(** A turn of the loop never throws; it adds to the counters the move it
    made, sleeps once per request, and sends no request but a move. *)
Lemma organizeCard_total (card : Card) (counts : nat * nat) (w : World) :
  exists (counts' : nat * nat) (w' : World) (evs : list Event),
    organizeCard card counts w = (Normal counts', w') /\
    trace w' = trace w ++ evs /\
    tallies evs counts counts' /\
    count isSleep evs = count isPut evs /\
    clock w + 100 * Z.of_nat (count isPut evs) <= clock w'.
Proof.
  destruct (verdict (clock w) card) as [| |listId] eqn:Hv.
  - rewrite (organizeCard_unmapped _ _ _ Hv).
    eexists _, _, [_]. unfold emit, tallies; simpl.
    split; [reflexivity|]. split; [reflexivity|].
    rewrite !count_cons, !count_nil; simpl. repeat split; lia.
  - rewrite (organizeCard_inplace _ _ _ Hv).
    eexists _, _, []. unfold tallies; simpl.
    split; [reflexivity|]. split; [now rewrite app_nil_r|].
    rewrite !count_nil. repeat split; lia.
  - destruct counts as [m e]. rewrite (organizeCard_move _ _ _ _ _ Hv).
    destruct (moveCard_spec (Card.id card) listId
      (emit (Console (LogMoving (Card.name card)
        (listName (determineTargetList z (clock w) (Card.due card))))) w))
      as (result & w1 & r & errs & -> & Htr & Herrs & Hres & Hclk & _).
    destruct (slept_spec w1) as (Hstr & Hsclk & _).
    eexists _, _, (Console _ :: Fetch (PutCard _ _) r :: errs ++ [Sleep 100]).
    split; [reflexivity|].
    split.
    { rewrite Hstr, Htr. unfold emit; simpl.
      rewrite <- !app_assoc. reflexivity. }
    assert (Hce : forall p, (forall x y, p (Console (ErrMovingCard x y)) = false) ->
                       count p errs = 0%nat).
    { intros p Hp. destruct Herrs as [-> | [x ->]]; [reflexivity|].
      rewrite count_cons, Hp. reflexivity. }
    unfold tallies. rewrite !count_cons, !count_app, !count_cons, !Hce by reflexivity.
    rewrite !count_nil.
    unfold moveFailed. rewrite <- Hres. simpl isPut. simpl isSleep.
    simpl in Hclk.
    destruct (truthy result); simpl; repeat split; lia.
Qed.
^^^^
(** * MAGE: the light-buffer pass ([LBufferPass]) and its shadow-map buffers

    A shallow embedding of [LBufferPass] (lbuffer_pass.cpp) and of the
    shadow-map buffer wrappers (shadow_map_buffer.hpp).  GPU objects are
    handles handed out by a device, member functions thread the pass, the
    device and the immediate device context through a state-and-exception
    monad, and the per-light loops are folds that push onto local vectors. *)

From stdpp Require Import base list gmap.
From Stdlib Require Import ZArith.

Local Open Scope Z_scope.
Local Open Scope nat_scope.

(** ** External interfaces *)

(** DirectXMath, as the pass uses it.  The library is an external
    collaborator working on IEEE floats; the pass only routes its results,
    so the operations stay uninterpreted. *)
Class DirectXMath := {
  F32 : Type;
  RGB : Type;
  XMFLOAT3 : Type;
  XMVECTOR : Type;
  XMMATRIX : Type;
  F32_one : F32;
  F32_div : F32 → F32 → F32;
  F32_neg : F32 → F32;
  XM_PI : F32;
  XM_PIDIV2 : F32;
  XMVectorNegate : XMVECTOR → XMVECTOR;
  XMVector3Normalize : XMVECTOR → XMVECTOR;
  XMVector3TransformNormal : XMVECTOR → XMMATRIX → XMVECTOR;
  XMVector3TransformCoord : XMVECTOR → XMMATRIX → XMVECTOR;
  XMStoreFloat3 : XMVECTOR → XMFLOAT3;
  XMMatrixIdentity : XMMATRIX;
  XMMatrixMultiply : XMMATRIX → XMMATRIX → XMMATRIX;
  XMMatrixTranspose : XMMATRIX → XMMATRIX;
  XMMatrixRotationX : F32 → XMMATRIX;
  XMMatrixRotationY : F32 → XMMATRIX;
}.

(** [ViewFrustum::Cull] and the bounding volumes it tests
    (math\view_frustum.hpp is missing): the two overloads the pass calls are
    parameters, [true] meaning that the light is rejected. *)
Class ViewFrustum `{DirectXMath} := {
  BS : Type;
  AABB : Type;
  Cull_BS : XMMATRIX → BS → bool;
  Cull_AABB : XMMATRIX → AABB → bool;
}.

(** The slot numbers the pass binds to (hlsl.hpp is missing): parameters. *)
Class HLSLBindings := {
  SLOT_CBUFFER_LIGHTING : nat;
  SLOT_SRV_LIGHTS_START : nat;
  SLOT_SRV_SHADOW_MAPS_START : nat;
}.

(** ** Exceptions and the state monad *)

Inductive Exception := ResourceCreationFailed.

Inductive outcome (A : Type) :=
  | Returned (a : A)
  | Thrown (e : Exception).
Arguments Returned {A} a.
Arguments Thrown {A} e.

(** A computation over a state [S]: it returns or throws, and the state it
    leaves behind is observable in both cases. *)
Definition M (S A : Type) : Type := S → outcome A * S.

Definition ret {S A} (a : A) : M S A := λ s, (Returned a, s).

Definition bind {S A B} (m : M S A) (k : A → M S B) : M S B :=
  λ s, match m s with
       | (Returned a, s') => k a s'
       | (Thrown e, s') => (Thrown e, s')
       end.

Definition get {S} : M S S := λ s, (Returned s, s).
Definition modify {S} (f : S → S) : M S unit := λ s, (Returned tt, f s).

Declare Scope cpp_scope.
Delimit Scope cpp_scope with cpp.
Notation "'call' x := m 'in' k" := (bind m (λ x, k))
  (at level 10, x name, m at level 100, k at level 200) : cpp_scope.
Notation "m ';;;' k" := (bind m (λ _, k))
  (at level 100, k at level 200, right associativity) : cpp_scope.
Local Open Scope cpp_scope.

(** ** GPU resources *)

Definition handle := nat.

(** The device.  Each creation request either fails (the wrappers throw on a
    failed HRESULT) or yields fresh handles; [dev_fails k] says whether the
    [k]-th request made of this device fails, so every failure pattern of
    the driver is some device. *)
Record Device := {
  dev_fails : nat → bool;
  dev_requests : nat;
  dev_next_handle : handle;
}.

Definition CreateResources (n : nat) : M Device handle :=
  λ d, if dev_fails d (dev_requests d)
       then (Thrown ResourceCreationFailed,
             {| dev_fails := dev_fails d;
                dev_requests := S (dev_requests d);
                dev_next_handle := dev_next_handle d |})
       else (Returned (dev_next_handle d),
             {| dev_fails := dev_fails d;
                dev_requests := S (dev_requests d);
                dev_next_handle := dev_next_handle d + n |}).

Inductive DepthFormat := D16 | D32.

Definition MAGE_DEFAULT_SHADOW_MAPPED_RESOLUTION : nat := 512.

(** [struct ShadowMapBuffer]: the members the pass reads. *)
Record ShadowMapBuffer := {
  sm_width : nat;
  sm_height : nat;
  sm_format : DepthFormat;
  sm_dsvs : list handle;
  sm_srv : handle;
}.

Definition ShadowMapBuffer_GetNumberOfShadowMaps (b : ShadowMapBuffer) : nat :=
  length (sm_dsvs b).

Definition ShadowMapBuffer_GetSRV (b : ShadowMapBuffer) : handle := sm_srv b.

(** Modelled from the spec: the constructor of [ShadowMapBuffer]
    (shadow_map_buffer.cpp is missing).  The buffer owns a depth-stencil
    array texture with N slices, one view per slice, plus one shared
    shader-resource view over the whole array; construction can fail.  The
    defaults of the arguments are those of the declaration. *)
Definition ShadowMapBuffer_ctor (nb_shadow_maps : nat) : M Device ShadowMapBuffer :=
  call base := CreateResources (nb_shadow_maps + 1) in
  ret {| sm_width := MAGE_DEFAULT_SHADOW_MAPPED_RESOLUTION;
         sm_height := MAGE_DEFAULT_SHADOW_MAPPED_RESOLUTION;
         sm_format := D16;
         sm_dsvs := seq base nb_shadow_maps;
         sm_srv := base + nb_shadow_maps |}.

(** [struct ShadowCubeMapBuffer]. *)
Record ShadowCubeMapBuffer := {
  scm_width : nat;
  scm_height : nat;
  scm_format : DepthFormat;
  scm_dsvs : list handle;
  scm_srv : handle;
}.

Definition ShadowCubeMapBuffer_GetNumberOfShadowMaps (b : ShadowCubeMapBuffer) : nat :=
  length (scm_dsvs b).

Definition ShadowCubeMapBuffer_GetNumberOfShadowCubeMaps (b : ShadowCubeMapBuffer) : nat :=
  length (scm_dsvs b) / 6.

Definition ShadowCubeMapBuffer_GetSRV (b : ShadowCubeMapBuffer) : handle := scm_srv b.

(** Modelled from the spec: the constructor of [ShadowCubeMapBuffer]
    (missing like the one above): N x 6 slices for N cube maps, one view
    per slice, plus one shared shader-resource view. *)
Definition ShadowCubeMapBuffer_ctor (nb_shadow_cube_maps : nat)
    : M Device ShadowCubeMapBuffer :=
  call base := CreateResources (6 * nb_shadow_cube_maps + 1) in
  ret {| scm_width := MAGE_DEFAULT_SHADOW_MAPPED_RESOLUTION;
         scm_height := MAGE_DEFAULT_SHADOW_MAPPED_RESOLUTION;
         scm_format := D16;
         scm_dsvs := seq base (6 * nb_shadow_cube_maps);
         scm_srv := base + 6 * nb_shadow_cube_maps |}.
^^^^
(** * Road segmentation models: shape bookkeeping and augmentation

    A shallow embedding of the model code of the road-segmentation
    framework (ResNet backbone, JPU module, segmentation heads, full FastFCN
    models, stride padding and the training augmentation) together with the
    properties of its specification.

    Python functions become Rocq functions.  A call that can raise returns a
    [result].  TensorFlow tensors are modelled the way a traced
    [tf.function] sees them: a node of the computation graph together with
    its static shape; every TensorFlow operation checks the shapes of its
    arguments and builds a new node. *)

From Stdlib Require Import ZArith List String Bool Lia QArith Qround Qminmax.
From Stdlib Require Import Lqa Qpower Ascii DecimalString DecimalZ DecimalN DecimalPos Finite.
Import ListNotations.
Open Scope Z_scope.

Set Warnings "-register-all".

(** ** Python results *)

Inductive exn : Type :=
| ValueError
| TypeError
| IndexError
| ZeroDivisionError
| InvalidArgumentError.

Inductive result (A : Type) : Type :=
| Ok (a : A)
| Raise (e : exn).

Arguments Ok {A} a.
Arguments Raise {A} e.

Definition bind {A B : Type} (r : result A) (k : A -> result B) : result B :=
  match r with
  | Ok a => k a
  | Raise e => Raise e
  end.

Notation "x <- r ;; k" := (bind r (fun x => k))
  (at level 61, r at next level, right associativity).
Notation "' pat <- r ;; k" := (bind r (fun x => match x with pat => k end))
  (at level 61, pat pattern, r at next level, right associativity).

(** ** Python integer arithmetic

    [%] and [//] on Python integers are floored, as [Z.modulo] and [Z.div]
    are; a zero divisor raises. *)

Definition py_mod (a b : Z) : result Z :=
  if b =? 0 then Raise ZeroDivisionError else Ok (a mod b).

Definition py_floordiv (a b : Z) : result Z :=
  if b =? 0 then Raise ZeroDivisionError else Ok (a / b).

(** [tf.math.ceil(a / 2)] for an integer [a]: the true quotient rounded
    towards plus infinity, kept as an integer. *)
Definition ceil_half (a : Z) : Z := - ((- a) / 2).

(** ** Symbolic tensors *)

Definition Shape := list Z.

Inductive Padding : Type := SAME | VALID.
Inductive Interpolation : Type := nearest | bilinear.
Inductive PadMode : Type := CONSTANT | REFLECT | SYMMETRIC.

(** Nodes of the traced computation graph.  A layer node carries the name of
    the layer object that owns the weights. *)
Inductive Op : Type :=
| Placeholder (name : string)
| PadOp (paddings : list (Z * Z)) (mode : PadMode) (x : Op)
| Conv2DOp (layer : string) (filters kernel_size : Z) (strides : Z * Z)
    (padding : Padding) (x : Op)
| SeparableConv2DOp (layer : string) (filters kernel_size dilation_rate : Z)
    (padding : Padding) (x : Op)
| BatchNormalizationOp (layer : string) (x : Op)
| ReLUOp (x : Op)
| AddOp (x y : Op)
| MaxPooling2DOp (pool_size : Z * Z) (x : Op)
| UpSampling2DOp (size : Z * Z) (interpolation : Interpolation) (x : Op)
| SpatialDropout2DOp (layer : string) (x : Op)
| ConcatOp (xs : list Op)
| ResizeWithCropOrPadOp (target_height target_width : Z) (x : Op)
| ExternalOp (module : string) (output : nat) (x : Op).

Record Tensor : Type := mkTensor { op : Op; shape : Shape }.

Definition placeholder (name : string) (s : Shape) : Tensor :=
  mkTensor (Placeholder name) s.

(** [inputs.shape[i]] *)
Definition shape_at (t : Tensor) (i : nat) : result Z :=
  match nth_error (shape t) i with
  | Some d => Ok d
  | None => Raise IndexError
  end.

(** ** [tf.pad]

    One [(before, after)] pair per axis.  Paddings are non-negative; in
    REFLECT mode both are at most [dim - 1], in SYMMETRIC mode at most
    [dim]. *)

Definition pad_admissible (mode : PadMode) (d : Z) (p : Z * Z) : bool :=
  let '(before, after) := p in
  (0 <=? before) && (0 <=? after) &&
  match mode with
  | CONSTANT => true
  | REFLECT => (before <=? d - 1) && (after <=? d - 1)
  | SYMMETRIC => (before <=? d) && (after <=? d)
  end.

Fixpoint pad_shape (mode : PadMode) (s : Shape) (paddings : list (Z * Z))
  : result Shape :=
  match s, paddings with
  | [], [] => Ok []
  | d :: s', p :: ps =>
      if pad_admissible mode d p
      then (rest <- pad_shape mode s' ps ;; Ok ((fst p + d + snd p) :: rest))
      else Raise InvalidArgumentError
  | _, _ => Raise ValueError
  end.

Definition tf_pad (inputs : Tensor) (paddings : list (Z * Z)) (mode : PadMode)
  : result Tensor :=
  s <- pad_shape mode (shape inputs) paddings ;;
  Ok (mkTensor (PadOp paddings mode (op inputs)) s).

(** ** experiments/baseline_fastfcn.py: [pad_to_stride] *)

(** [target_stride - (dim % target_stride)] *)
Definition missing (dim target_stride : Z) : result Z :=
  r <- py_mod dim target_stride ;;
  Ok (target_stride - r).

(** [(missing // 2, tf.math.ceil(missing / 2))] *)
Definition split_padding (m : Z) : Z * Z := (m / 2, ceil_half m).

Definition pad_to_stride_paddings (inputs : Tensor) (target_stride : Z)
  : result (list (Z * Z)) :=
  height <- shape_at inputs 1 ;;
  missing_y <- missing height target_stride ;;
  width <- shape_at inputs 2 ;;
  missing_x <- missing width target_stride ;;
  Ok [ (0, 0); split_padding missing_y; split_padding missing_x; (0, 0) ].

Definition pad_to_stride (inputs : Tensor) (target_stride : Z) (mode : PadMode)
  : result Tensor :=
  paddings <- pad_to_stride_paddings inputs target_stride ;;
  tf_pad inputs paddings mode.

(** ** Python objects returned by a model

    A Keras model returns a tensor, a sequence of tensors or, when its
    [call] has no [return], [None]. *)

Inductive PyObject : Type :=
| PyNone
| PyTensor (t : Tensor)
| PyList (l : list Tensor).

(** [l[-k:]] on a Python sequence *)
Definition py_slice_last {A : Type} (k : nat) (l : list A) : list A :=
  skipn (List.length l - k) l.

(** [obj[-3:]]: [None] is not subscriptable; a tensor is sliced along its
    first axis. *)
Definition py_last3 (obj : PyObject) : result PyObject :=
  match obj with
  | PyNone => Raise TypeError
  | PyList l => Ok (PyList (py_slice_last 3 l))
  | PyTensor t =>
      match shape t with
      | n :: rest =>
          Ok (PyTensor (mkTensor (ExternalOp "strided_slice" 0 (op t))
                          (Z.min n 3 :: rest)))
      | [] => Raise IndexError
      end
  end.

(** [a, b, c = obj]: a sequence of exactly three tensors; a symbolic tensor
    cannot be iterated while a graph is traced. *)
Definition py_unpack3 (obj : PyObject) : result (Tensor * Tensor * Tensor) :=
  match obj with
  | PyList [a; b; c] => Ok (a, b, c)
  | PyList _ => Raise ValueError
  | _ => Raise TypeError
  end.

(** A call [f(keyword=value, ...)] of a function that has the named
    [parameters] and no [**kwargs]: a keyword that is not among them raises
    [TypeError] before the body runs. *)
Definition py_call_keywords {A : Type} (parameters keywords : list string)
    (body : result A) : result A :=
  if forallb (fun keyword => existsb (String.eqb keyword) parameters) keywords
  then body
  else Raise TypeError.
^^^^
Among the records, find each line where the word "length" occurs, and copy it.

## FINAL ANSWER
  length (sm_dsvs b).
  length (scm_dsvs b).
  length (scm_dsvs b) / 6.
  skipn (List.length l - k) l.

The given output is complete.